A tasting room remains in Coleman, along with a bonded wine storage area in the former winemaking section of the building. In January, a second tasting room opened in Fort Worth, at the 4-Eleven, a trendy restored 1920s warehouse setting for dining, wine tasting, celebrations, and shopping. About a month after opening, the new tasting room had to shut down, along with other businesses, due to the COVID-19 outbreak. The timing couldn’t have been worse.
“It was just starting to explode,”Roberta said.“It was a happening place.”
The COVID-19 shutdown also affected the tasting room in Coleman. But Sean Gravalos, an RLV Level III sommelier who oversees both tasting rooms, came to the rescue by hosting a virtual tasting party via the Zoom meeting app.
Six years after the planning for Rancho Loma Vineyards began, much is the same but much has changed. The changes occurred primarily in location, with grapes purchased and made into wine in Brownfield instead of Coleman County.

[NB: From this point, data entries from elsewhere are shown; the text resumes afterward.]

(** Growing: the elements stay where they are. *)
Lemma clear_bytes_total (c : list (slot A)) from bytes :
  0 ≤ from → 0 ≤ bytes → 8 * from + bytes ≤ 8 * Z.of_nat (length c) →
  ∃ c', clear_bytes c from bytes = Done c' ∧ length c' = length c ∧
    take (Z.to_nat from) c' = take (Z.to_nat from) c ∧
    (bytes mod 8 ≠ 0 → c' !! (Z.to_nat from + Z.to_nat (bytes / 8))%nat = Some Undef).
Proof.
  intros Hf Hb Hc. unfold clear_bytes. rewrite decide_True by done.
  eexists. split; [reflexivity|].
  assert (Hd : 8 * (bytes / 8) + bytes mod 8 = bytes) by (rewrite <- Z.div_mod; lia).
  assert (0 ≤ bytes / 8) by (apply Z.div_pos; lia).
  pose proof (Z.mod_pos_bound bytes 8 eq_refl).
  set (part := if bytes mod 8 =? 0 then 0%nat else 1%nat).
  assert (Hp : (Z.to_nat from + Z.to_nat (bytes / 8) + part ≤ length c)%nat)
    by (subst part; destruct (Z.eqb_spec (bytes mod 8) 0); lia).
  split; [|split].
  - rewrite !length_app, !length_replicate, length_take, length_drop. lia.
  - rewrite take_app_le by (rewrite length_take; lia). by rewrite take_take, Nat.min_id.
  - intros Hn. rewrite lookup_app_r by (rewrite length_take; lia).
    rewrite length_take, Nat.min_l, Nat.add_comm, Nat.add_sub by lia.
    rewrite lookup_app_r, length_replicate, Nat.sub_diag by (rewrite length_replicate; lia).
    subst part. by destruct (Z.eqb_spec (bytes mod 8) 0).
Qed.

Lemma realloc_slots_spec (c : list (slot A)) m k :
  (k ≤ m)%nat → length (realloc_slots c m) = m ∧ take k (realloc_slots c m) = take k c ∨
  (length c < k)%nat.
Proof.
  intros Hk. destruct (decide (k ≤ length c)%nat); [left|right; lia].
  unfold realloc_slots. rewrite length_app, length_take, length_replicate. split; [lia|].
  rewrite take_app_le by (rewrite length_take; lia). rewrite take_take. f_equal. lia.
Qed.

(** The array is full: it grows by [expand_rate]. *)
Lemma DArray_expand_spec a n l :
  (∀ n, alloc_ok n = true) →
  end_ a = Z.of_nat (length l) → end_ a = max a → 0 < max a → max a + 300 < 2 ^ 31 →
  max a ≤ Z.of_nat (length (contents a)) → take (length l) (contents a) = Ptr <$> l →
  expand_rate a = DEFAULT_EXPAND_RATE →
  ∃ a', DArray_expand a n = Done (a', 0, S n) ∧ holds a' l ∧ max a' = max a + 300 ∧
    element_size a' = element_size a ∧ contents a' !! (Z.to_nat (max a) + 37)%nat = Some Undef.
Proof.
  intros Hmem He Hm Hp Hr Hb Hs Hx. unfold DArray_expand, DArray_resize.
  rewrite Hx. unfold DEFAULT_EXPAND_RATE. rewrite (u64_small (max a)), (u64_small (max a + 300)) by lia.
  rewrite s32_small, (proj2 (Z.ltb_lt 0 (max a + 300))), Hmem by lia. cbn [with_contents contents].
  change (0 =? 0) with true. cbv iota.
  destruct (realloc_slots_spec (contents a) (Z.to_nat (max a + 300)) (length l)) as [[Hl Ht]|];
    [lia| |lia].
  set (c := realloc_slots (contents a) (Z.to_nat (max a + 300))) in *.
  destruct (clear_bytes_total c (max a) (300 + 1)) as (c'&E&Hl'&Ht'&Hu); [lia|lia|lia|].
  cbn [expand_rate with_contents contents]. change (300 + 1) with 301 in E.
  rewrite ?Hx. unfold DEFAULT_EXPAND_RATE. change (300 + 1) with 301. rewrite E.
  cbn [mbind outcome_bind].
  eexists. split; [reflexivity|].
  split; [|do 2 (split; [done|]); cbn [contents with_contents]; by apply Hu].
  split; cbn [end_ max contents expand_rate with_contents]; [done|lia|lia| |done].
  rewrite <- Hs, <- Ht. assert (length l = Z.to_nat (max a)) as -> by lia. done.
Qed.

Of the original partners, only Robert and Laurie Williamson are no longer part of the business.The current ownership consists of the Brandeckers, Dr. Tom and Teresa Headstream of Abilene, Tom and Jamie Munson of Brownwood, Dr. Ed and Pam Hellman, and Tony Bowden. Ed Hellman is a professor of viticulture and enology at Texas Tech University. Bowden, founder of the cult wine Screaming Eagle, lives in San Francisco. A French consultant who is not a partner, Guenhael Kessler, was added in 2016.
“All of us had connections by association,” Ed said.
Six years from the planning stage to award-winning wines is remarkable in the wine industry, but the RLV partners have managed to pull it off. In spring 2020, Ed was contacted by Jessica Dupuy, a writer for Texas Monthly magazine. Dupuy was working on a section of a book, “The Wines of the Southwest,” which will be published by Infinite Ideas, based in England.The Southwest section of the book will cover wineries in Texas, New Mexico, Arizona and Colorado.
Among Dupuy’s comments on Rancho Loma Vineyards was the following: “Under the guidance of French wine consultant Guenhael Kessler, RLV has shown itself to be a serious contender in terms of quality and consistency in the Texas Wine Industry. Try the summery Trés Rosé, for its bright Provencal style, or the Toro Tempranillo, a full-bodied red with notes of cola and blackberry.”
That’s great publicity for a fairly small player in the wine industry, with roots in Coleman County. The Brandeckers are pleased, but maybe not too surprised that their efforts are being rewarded. They have put in the work and the hours. Now it’s time to sit back, sip some fine wine, and enjoy that commitment – at least for a little while.
Before COVID-19 turned the world upside down, the RLV partners had decided to create an events venue in the former winemaking area of the building in Coleman. That was put on hold in the spring but the partners hope that dream becomes reality in the future.
“We’re constantly developing and growing,”Roberta said.